Another limitation of this study is that PCR products from always two individual dogs were pooled. This procedure is more advantageous than the initial pooling of intestinal samples, because it potentially reduces the bias due to the preferential amplification of certain bacterial groups that are present in higher abundance in individual dogs. However, our approach by pooling PCR products still may have led to confounding results, and the best method would have been to create clone libraries for each dog and intestinal location. However, this has not been performed because of economic reasons. Therefore, bacterial sequences with low abundance may have remained undiscovered. It is also possible that clones from any of the six dogs are overrepresented in the different libraries, leading to confounding results. Also, total bacterial numbers may differ between individual sample locations, and the evaluation of the total percentages for the different bacterial groups should be interpreted with caution.
Intestinal samples were collected c. 24 h after feeding. Withholding food for 24 h before endoscopy is a routine recommendation and standard in veterinary clinical practice, and, therefore, it was also performed in this study. In adult middle-sized dogs, the mean oro-cecal transit time lasts for c. 14 h, and the mean total intestinal transit time is c. 20–30 h (Weber et al., 2002; Hernot et al., 2006). However, total gastric emptying time (i.e. the time until all consumed food has emptied from the stomach) may last up to 16 h (Weber et al., 2002). It is reasonable to assume that at the time of sample collection (24 h after food intake) remaining food residues were present in the intestinal tract of the evaluated dogs. Therefore, we speculate that the identified 16S rRNA gene clones represent mostly the normal luminal microbial community. However, because of a decrease in the concentration of nutrients that pass through the intestine after such a time period, it is possible that the makeup of the intestinal microbial community changes gradually in relation to feeding time. Therefore, in dogs that may have a faster intestinal transit time, it is possible that the identified microbiota are more representative of starved conditions. Longitudinal studies with repeated sampling of intestinal content after food intake would be useful to answer the question how fast the composition of the small intestinal microbiota change after food withholding.

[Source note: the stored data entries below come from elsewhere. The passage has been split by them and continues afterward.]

(* ===== verification/Fs.v ===== *)
(** Files: src/src/futures/fs.rs.

    A path is the list of its bytes.  A [File] is its descriptor. *)
From S2P Require Import Prelude Bytes Crates CrateModels Results Reactor Io RingFacts Mailbox Refinement RefineOps System Sqe Futures Libc ReadWrite.

Open Scope Z_scope.

(** [CString::new(..).unwrap()]: the bytes may hold no NUL. *)
Definition cstring (path : list Z) : outcome (list Z) :=
  if decide (0 ∈ path) then Panic UnwrapErr else mret path.

Module File.
Record File := MkFile { inner : Z }.

Inductive SeekFrom :=
  | Start (off : Z)       (* u64 *)
  | End (off : Z)         (* i64 *)
  | Current (off : Z).    (* i64 *)

(** [impl AsyncRead for File], [impl AsyncWrite for File] *)
Definition read (self : File) (buf_len : Z) : AsyncReader.AsyncReader :=
  AsyncReader.MkReader (inner self) Oneshot.new buf_len true.
Definition write (self : File) (buf_len : Z) : AsyncWriter.AsyncWriter :=
  AsyncWriter.MkWriter (inner self) Oneshot.new buf_len true.

#[global] Instance async_read : AsyncRead.AsyncRead File := { AsyncRead.Output := AsyncReader.AsyncReader; AsyncRead.read := read }.
#[global] Instance async_read_spec : AsyncRead.AsyncReadSpec File inner u64_max.
Proof. split; [apply _|done..]. Qed.
#[global] Instance async_write : AsyncWrite.AsyncWrite File := { AsyncWrite.Output := AsyncWriter.AsyncWriter; AsyncWrite.write := write }.
#[global] Instance async_write_spec : AsyncWrite.AsyncWriteSpec File inner u64_max.
Proof. split; [apply _|done..]. Qed.

(** [impl Seek for File] *)
Definition seek {L} `{Libc L} (self : File) (pos : SeekFrom) (l : L) : io_result Z * L :=
  let '(off, whence) :=
    match pos with
    | Start off => (as_s 64 off, SEEK_SET)
    | End off => (off, SEEK_END)
    | Current off => (off, SEEK_CUR)
    end in
  let (res, l) := sys_lseek (inner self) off whence l in
  if decide (res = -1) then (Err (last_os_error l), l)
  else (Ok (as_u 64 res), l).
End File.

Module FileOpen.
Record FileOpen := MkOpen {
  path : list Z;
  flags : Z;
  io : Oneshot.IoState;
}.

(** [File::open] and [File::create] *)
Definition open (p : list Z) : outcome FileOpen :=
  p ← cstring p; mret (MkOpen p O_RDWR Oneshot.new).
Definition create (p : list Z) : outcome FileOpen :=
  p ← cstring p; mret (MkOpen p (Z.lor O_RDWR O_CREAT) Oneshot.new).

Definition set_io (io : Oneshot.IoState) (self : FileOpen) : FileOpen :=
  MkOpen (path self) (flags self) io.

Definition entry (this : FileOpen) : sqe :=
  OpenAt AT_FDCWD (OwnedBy "path") (flags this) 511.

Section poll.
Context {S : Type -> Type} `{Slab S} {B : Type} `{RingBuffer B}.
Context {U : Type} `{IoUring U sqe} {T : Type}.
Abbreviation reactor := (ReactorInner S B U T).

(** [impl Future for FileOpen] *)
Definition poll (self : FileOpen) (cx : T) (ring : reactor) :
    outcome (poll (io_result File.File) * FileOpen * reactor) :=
  '(x, io, ring, this) ← Oneshot.submit_or_get_result (io self) ring self
     (fun this => mret (entry this, cx, this));
  mret (poll_map (result_map File.MkFile) x, set_io io this, ring).

(** Dropping the future drops its handle. *)
Definition drop (self : FileOpen) (ring : reactor) : outcome reactor :=
  Oneshot.drop (io self) ring.
End poll.

#[global] Instance future : UringFuture FileOpen (io_result File.File) := {
  io_of := io;
  Futures.set_io := set_io;
  prepare this := mret (entry this, this);
  finish this x := mret (result_map File.MkFile x, this);
}.

#[global] Instance future_spec : UringFutureSpec FileOpen (io_result File.File).
Proof. solve_future_spec. Qed.

Lemma file_open_poll_eq {S} `{Slab S} {B} `{RingBuffer B} {U} `{IoUring U sqe} {T} self (cx : T)
    (ring : ReactorInner S B U T) :
  poll self cx ring = poll_future self cx ring.
Proof. unfold poll. solve_poll_eq. Qed.
End FileOpen.

Module Mkdir.
Record Mkdir := MkMkdir {
  io : Oneshot.IoState;
  path : list Z;
}.

(** [File::mkdir] *)
Definition mkdir (p : list Z) : outcome Mkdir :=
  p ← cstring p; mret (MkMkdir Oneshot.new p).

Definition set_io (io : Oneshot.IoState) (self : Mkdir) : Mkdir := MkMkdir io (path self).

Definition entry (this : Mkdir) : sqe := MkDirAt AT_FDCWD (OwnedBy "path") 511.

Section poll.
Context {S : Type -> Type} `{Slab S} {B : Type} `{RingBuffer B}.
Context {U : Type} `{IoUring U sqe} {T : Type}.
Abbreviation reactor := (ReactorInner S B U T).

(** [impl Future for Mkdir] *)
Definition poll (self : Mkdir) (cx : T) (ring : reactor) :
    outcome (poll (io_result unit) * Mkdir * reactor) :=
  '(x, io, ring, this) ← Oneshot.submit_or_get_result (io self) ring self
     (fun this => mret (entry this, cx, this));
  mret (poll_map (result_map (fun _ => tt)) x, set_io io this, ring).
End poll.

#[global] Instance future : UringFuture Mkdir (io_result unit) := {
  io_of := io;
  Futures.set_io := set_io;
  prepare this := mret (entry this, this);
  finish this x := mret (result_map (fun _ => tt) x, this);
}.

#[global] Instance future_spec : UringFutureSpec Mkdir (io_result unit).
Proof. solve_future_spec. Qed.

Lemma mkdir_poll_eq {S} `{Slab S} {B} `{RingBuffer B} {U} `{IoUring U sqe} {T} self (cx : T)
    (ring : ReactorInner S B U T) :
  poll self cx ring = poll_future self cx ring.
Proof. unfold poll. solve_poll_eq. Qed.
End Mkdir.

Section properties.
Context {S : Type -> Type} `{SlabSpec S} {B : Type} `{RingBufferSpec B}.
Context {U : Type} `{FuturesRing U} {T : Type}.
Abbreviation sys := (sys S B U T).

(** The flags asked for: read and write always, creation for [create]. *)
Definition open_flags (create : bool) : Z := if create then 66 else 2.

Lemma cstring_ok p : 0 ∉ p -> cstring p = Ret p.
Proof. intros. unfold cstring. by rewrite decide_False. Qed.

Lemma cstring_panics p : 0 ∈ p -> cstring p = Panic UnwrapErr.
Proof. intros. unfold cstring. by rewrite decide_True. Qed.

(** Opening: for a path without a NUL byte (any other panics: no error
    is answered) [open] and [create] give a future that opens the path relative
    to the working directory, for reading and writing, creating it (mode 0777) if and
    only if it comes from [create]; it follows the mailbox of its handle, and
    resolves with the file of exactly the descriptor its own operation returned, or with its error. *)
Theorem open_follows_mailbox (c : bool) p :
  (0 ∈ p -> (if c then FileOpen.create p else FileOpen.open p) = Panic UnwrapErr) /\
  (0 ∉ p ->
   (if c then FileOpen.create p else FileOpen.open p) =
     Ret (FileOpen.MkOpen p (open_flags c) Oneshot.New)) /\
  forall (s : sys) a h io cx,
    let self := FileOpen.MkOpen p (open_flags c) io in
    refines s a -> s_hs s !! h = Some (HOne io) ->
    match FileOpen.poll self cx (s_ring s) with
    | Ret (x, self', r') => exists q,
        handle_polled s a h io cx (OpenAt AT_FDCWD (OwnedBy "path") (open_flags c) 511)
          q (FileOpen.io self') r' /\
        x = poll_map (result_map File.MkFile) q /\ self' = FileOpen.set_io (FileOpen.io self') self
    | Panic e => handle_panics s io e
    | _ => False
    end.
Proof.
  split_and!.
  - intros Hp. unfold FileOpen.create, FileOpen.open. by destruct c; rewrite cstring_panics.
  - intros Hp. unfold FileOpen.create, FileOpen.open. by destruct c; rewrite cstring_ok.
  - intros s a h io cx self Hs Hh. rewrite FileOpen.file_open_poll_eq.
    pose proof (simple_future_ok s a h self cx (FileOpen.entry self)
                  (result_map File.MkFile) Hs) as Hok.
    exact (Hok Hh eq_refl (fun _ _ => eq_refl)).
Qed.

(** Creating a directory: the same for [mkdir], which makes one
    directory with mode 0777 and resolves with its success or its error. *)
Theorem mkdir_follows_mailbox p :
  (0 ∈ p -> Mkdir.mkdir p = Panic UnwrapErr) /\
  (0 ∉ p -> Mkdir.mkdir p = Ret (Mkdir.MkMkdir Oneshot.New p)) /\
  forall (s : sys) a h io cx,
    let self := Mkdir.MkMkdir io p in
    refines s a -> s_hs s !! h = Some (HOne io) ->
    match Mkdir.poll self cx (s_ring s) with
    | Ret (x, self', r') => exists q,
        handle_polled s a h io cx (MkDirAt AT_FDCWD (OwnedBy "path") 511)
          q (Mkdir.io self') r' /\
        x = poll_map (result_map (fun _ => tt)) q /\ self' = Mkdir.set_io (Mkdir.io self') self
    | Panic e => handle_panics s io e
    | _ => False
    end.
Proof.
  split_and!.
  - intros Hp. unfold Mkdir.mkdir. by rewrite cstring_panics.
  - intros Hp. unfold Mkdir.mkdir. by rewrite cstring_ok.
  - intros s a h io cx self Hs Hh. rewrite Mkdir.mkdir_poll_eq.
    pose proof (simple_future_ok s a h self cx (Mkdir.entry self)
                  (result_map (fun _ => tt)) Hs) as Hok.
    exact (Hok Hh eq_refl (fun _ _ => eq_refl)).
Qed.
End properties.

Section seek.
Context {L : Type} `{LibcSpec L}.

(** The offset and the origin a position stands for: a position from the
    start beyond 2^63 wraps to a negative offset. *)
Definition seek_args (pos : File.SeekFrom) : Z * Z :=
  match pos with
  | File.Start off => (if decide (off < 2 ^ 63) then off else off - 2 ^ 64, SEEK_SET)
  | File.End off => (off, SEEK_END)
  | File.Current off => (off, SEEK_CUR)
  end.

Lemma as_s_u64 off : is_u 64 off -> as_s 64 off = if decide (off < 2 ^ 63) then off else off - 2 ^ 64.
Proof.
  unfold is_u, as_s. intros Hoff. change (64 - 1) with 63. case_decide.
  - rewrite Z.mod_small; lia.
  - replace (off + 2 ^ 63) with (off - 2 ^ 63 + 1 * 2 ^ 64) by lia.
    rewrite Z.mod_add, Z.mod_small; lia.
Qed.

(** Seeking: [seek] makes one [lseek] with the offset and the origin of
    its argument, answers the resulting position unchanged by the casts, or
    the error of the system exactly when the call failed, and opens or closes nothing. *)
Theorem seek_result f pos (l : L) :
  match pos with File.Start off => is_u 64 off | _ => True end ->
  let '(off, whence) := seek_args pos in
  let '(res, l1) := sys_lseek (File.inner f) off whence l in
  let '(r, l') := File.seek f pos l in
  l' = l1 /\ libc_view l' = libc_view l /\
  match r with
  | Ok n => n = res /\ is_u 63 n
  | Err e => res = -1 /\ e = last_os_error l1
  end.
Proof.
  intros Hpos.
  assert (seek_args pos = match pos with
          | File.Start off => (as_s 64 off, SEEK_SET)
          | File.End off => (off, SEEK_END)
          | File.Current off => (off, SEEK_CUR) end) as E.
  { destruct pos; cbn; [by rewrite as_s_u64|done..]. }
  unfold File.seek. rewrite <- E. destruct (seek_args pos) as [off whence].
  pose proof (lseek_spec (File.inner f) off whence l) as Hs.
  destruct (sys_lseek (File.inner f) off whence l) as [res l1]. destruct Hs as [Hv Hr].
  case_decide; [done|]. specialize (Hr ltac:(done)).
  by rewrite as_u_id by auto with trale.
Qed.
End seek.
Close Scope Z_scope.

Despite these limitations, this study represents the first comprehensive attempt to characterize the tremendous bacterial diversity found in the canine intestinal tract by describing the luminal microbial community of different intestinal segments from the duodenum to colon. In conclusion, the molecular approach as described in this study facilitated the identification of several previously uncharacterized bacterial 16S rRNA gene sequences in the intestinal tract of healthy dogs. A molecular approach may further aid in the identification of uncharacterized bacteria in dogs with intestinal disease, and further studies in this area are warranted.